Matthew Hutson of Psychology Today writes: “Memories make us who we are—even, or perhaps especially—the painful ones. What would life be like if we could erase their emotional associations? It’s not just a hypothetical question; scientists are finding that the drug Propranolol, originally developed for hypertension, can prevent posttraumatic stress disorder if taken soon after a stressful event—or even reduce symptoms decades later if taken during therapy sessions. The drug works by blocking adrenaline, whose release helps solidify memories. But the intervention is ripe for misuse, and its effects on personality (will it blunt happy thoughts too?) are yet unclear.”
It is hard to speculate whether or not I would use a drug to dampen an emotional memory, because I have not been diagnosed with post-traumatic stress disorder (PTSD), nor have I ever been in a situation medically stressful enough to warrant such diagnosis. (However, it is speculation that comprises opinion.) Ethically, I would not take a drug that inhibits any memory, emotionally painful or otherwise.
Memories can be haunting. When my step-mother left my father, my father tried to commit suicide. He was drunk when he told me; I was only eighteen. That is something an eughteen year old is not easily mentally capable of processing. When I was twenty, my mother died. A twenty-year-old woman needs her mother more than anything in the world. It is at twenty years old that a woman really becomes a woman and begins entering into life changes—college, marriage, children.
I have lived through my parent’s divorce, and my father’s second divorce. I have seen my mother’s boyfriend drunk, mean and mentally abusive. I have been mentally abused—I have told I am worthless, stupid, fat, ugly, and a piece of white trash. I have seen the cuts and bruises and blood from where my mother and her boyfriend got beaten over the head, with beer bottles, from “an old friend”.
These are bittersweet memories. Though haunting, without these memories, I would live with regret; I would lack strength of character and wisdom.

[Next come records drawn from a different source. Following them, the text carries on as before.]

Lemma remove_all_appendChild (c : string) (p x : element) :
  has_class c x = true ->
  remove_all c (appendChild p x) = remove_all c p.
Proof.
  intros Hx. rewrite (remove_all_eq c p), remove_all_eq.
  rewrite childNodes_appendChild, walk_remove_app. simpl. rewrite Hx, app_nil_r.
  destruct p; reflexivity.
Qed.

(** Removal takes away appended children of the class. *)
Lemma remove_all_appendChildren (c : string) (l : list element) :
  Forall (fun x => has_class c x = true) l ->
  forall p, remove_all c (appendChildren p l) = remove_all c p.
Proof.
  unfold appendChildren.
  induction 1 as [|x l Hx _ IH]; intros p; [reflexivity|].
  simpl. rewrite IH. apply remove_all_appendChild, Hx.
Qed.

(** ** Wires *)

Section Wires.
Context {num : Type} `{JSNumber num}.
Variable layout : element -> DOMRect num.

Lemma createWire_className (p a b : element) :
  className (createWire layout p a b) = "wire".
Proof. reflexivity. Qed.

Lemma createWire_childNodes (p a b : element) :
  childNodes (createWire layout p a b) = [].
Proof. reflexivity. Qed.

Lemma createWire_has_class (p a b : element) :
  has_class "wire" (createWire layout p a b) = true.
Proof. reflexivity. Qed.

Lemma createWire_no_descendant (c : string) (p a b : element) :
  querySelectorAll c (createWire layout p a b) = [].
Proof. rewrite querySelectorAll_eq, createWire_childNodes. reflexivity. Qed.

Lemma is_wire_has_class (w : element) : is_wire layout w -> has_class "wire" w = true.
Proof. intros (p & a & b & ->). apply createWire_has_class. Qed.
(** Writing a file into a directory that is there, under a name that
    is not the name of a directory. *)
Lemma leads_write_file (ds : list string) (path : string) (c : content) :
  In (parent path) ds -> incl (ancestors (parent path)) ds ->
  ~ In path all ->
  leads all ds ds (_write_file path c).
Proof.
  intros Hpar Hanc Hpath w Hw.
  assert (Hi : incl ds all) by apply Hw.
  destruct (leads_mkdir_parents true ds (parent path)
              ltac:(discriminate) (Hi _ Hpar)
              (fun a Ha => Hi a (Hanc a Ha)) w Hw)
    as ([] & w1 & H1 & Hw1).
  assert (Hw1' : arranged all ds w1).
  { destruct Hw1 as (_ & Hd & Hf). split; [exact Hi|]. split; [|exact Hf].
    intros d. rewrite Hd, !in_app_iff. split; [|tauto].
    intros [H|[H|[<-|[]]]]; auto. }
  unfold _write_file, bind. rewrite H1.
  rewrite (arranged_not_dir ds w1 path Hw1' (fun H => Hpath (Hi _ H))).
  exists tt. eexists. split; [reflexivity|].
  destruct Hw1' as (_ & Hd & Hf). split; [exact Hi|]. split; [exact Hd|].
  cbn [fs written]. apply Forall_store; assumption.
Qed.

Variable self : RepoGenerator.

Lemma leads_code_below (ds : list string) (path dir leaf : string)
  (lines : Z) (code_type : string) :
  path = (dir ++ String "/" leaf)%string ->
  flat leaf -> In dir ds -> incl (ancestors dir) ds ->
  no_child all dir = true ->
  leads all ds ds (write_code self path lines code_type).
Proof.
  intros -> Hl Hdir Hanc Hc. unfold write_code, _write_code_file.
  apply (leads_bind ds ds ds); [apply leads_draw|]. intros text.
  apply leads_write_file; rewrite ?(parent_below dir leaf Hl); auto.
  apply no_child_spec; assumption.
Qed.

Lemma leads_codes_below (ds : list string) (lo hi : Z) (path : Z -> string)
  (dir : string) (leaf : Z -> string) (lines_lo lines_hi : Z)
  (code_type : string) :
  (forall i, path i = (dir ++ String "/" (leaf i))%string) ->
  (forall i, flat (leaf i)) -> In dir ds -> incl (ancestors dir) ds ->
  no_child all dir = true ->
  leads all ds ds
    (write_code_files self lo hi path lines_lo lines_hi code_type).
Proof.
  intros Hp Hl Hdir Hanc Hc. unfold write_code_files.
  apply (leads_bind ds ds ds); [apply leads_draw|]. intros n.
  apply leads_for. intros i.
  apply (leads_bind ds ds ds); [apply leads_draw|]. intros lines.
  apply (leads_code_below ds (path i) dir (leaf i)); auto.
Qed.

(** [_create_service_files] in a directory [path] that is there and
    has none of the three directories of a service yet. *)
Lemma service_files_lead (ds : list string) (path name : string) :
  lookup (language self) LANGUAGES <> None ->
  In path ds -> incl (ancestors path) ds ->
  distinct (service_directories path) = true ->
  (forall d, In d (service_directories path) -> In d all) ->
  ~ In (path ++ "/src")%string ds ->
  ~ In (path ++ "/tests")%string ds ->
  ~ In (path ++ "/config")%string ds ->
  no_child all (path ++ "/src") = true ->
  no_child all (path ++ "/tests") = true ->
  leads all ds
    (ds ++ [(path ++ "/src")%string; (path ++ "/tests")%string;
            (path ++ "/config")%string])
    (_create_service_files self path name).
Proof.
  intros Hlang Hpath Hanc Hdist Hall Hsrc Htests Hconfig Hcs Hct.
  destruct (extension_configured self Hlang) as [Hext Hflat].
  unfold _create_service_files. rewrite Hext. apply leads_ret_bind.
  assert (Hne : (path ++ "/src")%string <> (path ++ "/tests")%string
                /\ (path ++ "/src")%string <> (path ++ "/config")%string
                /\ (path ++ "/tests")%string <> (path ++ "/config")%string).
  { unfold service_directories, distinct in Hdist. cbn [existsb] in Hdist.
    rewrite !orb_false_r in Hdist.
    repeat (apply andb_prop in Hdist as [? Hdist]).
    repeat match goal with
           | H : negb _ = true |- _ => apply negb_true_iff in H
           end.
    repeat match goal with
           | H : _ || _ = false |- _ => apply orb_false_iff in H as [? ?]
           end.
    repeat split; apply String.eqb_neq; assumption. }
  destruct Hne as (Hst & Hsc & Htc).
  set (ds3 := ds ++ [(path ++ "/src")%string; (path ++ "/tests")%string;
                     (path ++ "/config")%string]).
  assert (Hsub : incl ds ds3) by (intros d Hd; apply in_app_iff; auto).
  assert (Hsrc3 : In (path ++ "/src")%string ds3)
    by (apply in_app_iff; right; simpl; auto).
  assert (Htests3 : In (path ++ "/tests")%string ds3)
    by (apply in_app_iff; right; simpl; auto).
  assert (Hanc3 : forall sub, flat sub ->
                    incl (ancestors (path ++ String "/" sub)) ds3).
  { intros sub Hsub'. rewrite (ancestors_below path sub Hsub').
    apply incl_app; [intros a Ha; apply Hsub, Hanc, Ha|].
    intros a [<-|[]]. apply Hsub, Hpath. }
  apply (leads_bind _ (ds ++ [(path ++ "/src")%string]));
    [apply leads_mkdir_exist_ok;
     [exact Hsrc|apply Hall; simpl; auto
     |change (path ++ "/src")%string with (path ++ String "/" "src")%string;
      rewrite parent_below by reflexivity; exact Hpath]
    |intros _].
  apply (leads_bind _ ((ds ++ [(path ++ "/src")%string])
                       ++ [(path ++ "/tests")%string]));
    [apply leads_mkdir_exist_ok;
     [rewrite in_app_iff; simpl; intuition congruence
     |apply Hall; simpl; auto
     |change (path ++ "/tests")%string with (path ++ String "/" "tests")%string;
      rewrite parent_below by reflexivity; apply in_app_iff; auto]
    |intros _].
  apply (leads_bind _ ds3);
    [apply (leads_same _ (((ds ++ [(path ++ "/src")%string])
                           ++ [(path ++ "/tests")%string])
                          ++ [(path ++ "/config")%string]));
     [intros d; unfold ds3; rewrite !in_app_iff; simpl; tauto|];
     apply leads_mkdir_exist_ok;
     [rewrite !in_app_iff; simpl; intuition congruence
     |apply Hall; simpl; auto
     |change (path ++ "/config")%string with (path ++ String "/" "config")%string;
      rewrite parent_below by reflexivity; rewrite !in_app_iff; auto]
    |intros _].
  apply (leads_bind _ ds3);
    [apply (leads_code_below ds3 _ (path ++ "/src") ("main" ++ ext_of self));
     [rewrite append_associative; reflexivity
     |apply flat_app; [reflexivity|exact Hflat]
     |exact Hsrc3|apply (Hanc3 "src"%string); reflexivity|exact Hcs]
    |intros _].
  apply (leads_bind _ ds3);
    [apply (leads_code_below ds3 _ (path ++ "/src") ("handlers" ++ ext_of self));
     [rewrite append_associative; reflexivity
     |apply flat_app; [reflexivity|exact Hflat]
     |exact Hsrc3|apply (Hanc3 "src"%string); reflexivity|exact Hcs]
    |intros _].
  apply (leads_bind _ ds3);
    [apply (leads_code_below ds3 _ (path ++ "/src") ("models" ++ ext_of self));
     [rewrite append_associative; reflexivity
     |apply flat_app; [reflexivity|exact Hflat]
     |exact Hsrc3|apply (Hanc3 "src"%string); reflexivity|exact Hcs]
    |intros _].
  apply (leads_bind _ ds3);
    [apply (leads_code_below ds3 _ (path ++ "/src")
              ("repository" ++ ext_of self));
     [rewrite append_associative; reflexivity
     |apply flat_app; [reflexivity|exact Hflat]
     |exact Hsrc3|apply (Hanc3 "src"%string); reflexivity|exact Hcs]
    |intros _].
  apply (leads_codes_below ds3 _ _ _ (path ++ "/tests")
           (fun i => "test" ++ str i ++ ext_of self)%string);
    [intros i; rewrite append_associative; reflexivity
    |intros i; apply flat_app;
     [reflexivity|apply flat_app; [apply flat_str|exact Hflat]]
    |exact Htests3|apply (Hanc3 "tests"%string); reflexivity|exact Hct].
Qed.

It is easy to occasionally want a pill that can make you happier; no one desires a hard life. Growth is an important part of life and an important aspect of our personalities. Memories make us who we are. If you take away a person’s memories by hiding them, they will cease to be who they are. They will cease to be human.
I have not been raped, had an abortion, or been through a major car accident or surgery. I have not been through any debilitating experiences. It is through my own experiences, however, I have learned. It is through these memories, I have learned not to repeat history. I do not want these things in my life; I do not want to do them myself. (I do want to be abusive, for example.) Learning is a powerful thing.
There is potential in these medications, when used properly. If used alongside proper therapy, they might
help the anxiety levels in patients with PTSD. It is always exciting to find a new drug that can help heal a human who has been through traumatic experiences, but could healing be compromised by suppression? Based on my knowledge, therapy exists to analyze memories, to put them together and teach coping mechanisms—to do the very opposite of suppression. The brain has the potential for natural coping mechanisms, and though it often needs a bit of a push, the implications of memory altering drugs are frightening.
I have lived through multiple moves, childhood divorces, changing schools, starting and quitting college and getting married. Though most of these are positive memories, they warrant discussion because psychologists often diagnose depression deriving from life changes. In the past, I was diagnosed with depression and put on several medications. It is not my intention to discuss depression medications, (the difference between depression medications and memory suppressing medications lie in the way they interact with the brain—one helps, the other suppresses.) though there is an important connection.
If life changes cause depression, and serious traumatic life changes cause PTSD, it is merely a matter of time before memory-suppressing medication will be given to “treat” things as minor as “the blues”. If you look at psychological history, it is already being done with depression medications. Many people who are not seriously depressed are given medications they should not be on. Many medical doctors, who should not be analyzing the psyche, are handing out medications in lieu of proper mental health care. It is easy to see how the same path could be followed using memory suppressing medications.
It is an ethical line to be drawn, and though I can see the potential in serious illnesses, it is an idealistic, even controlling concept. It is with that thought; I am decisively against my own personal use of these medications.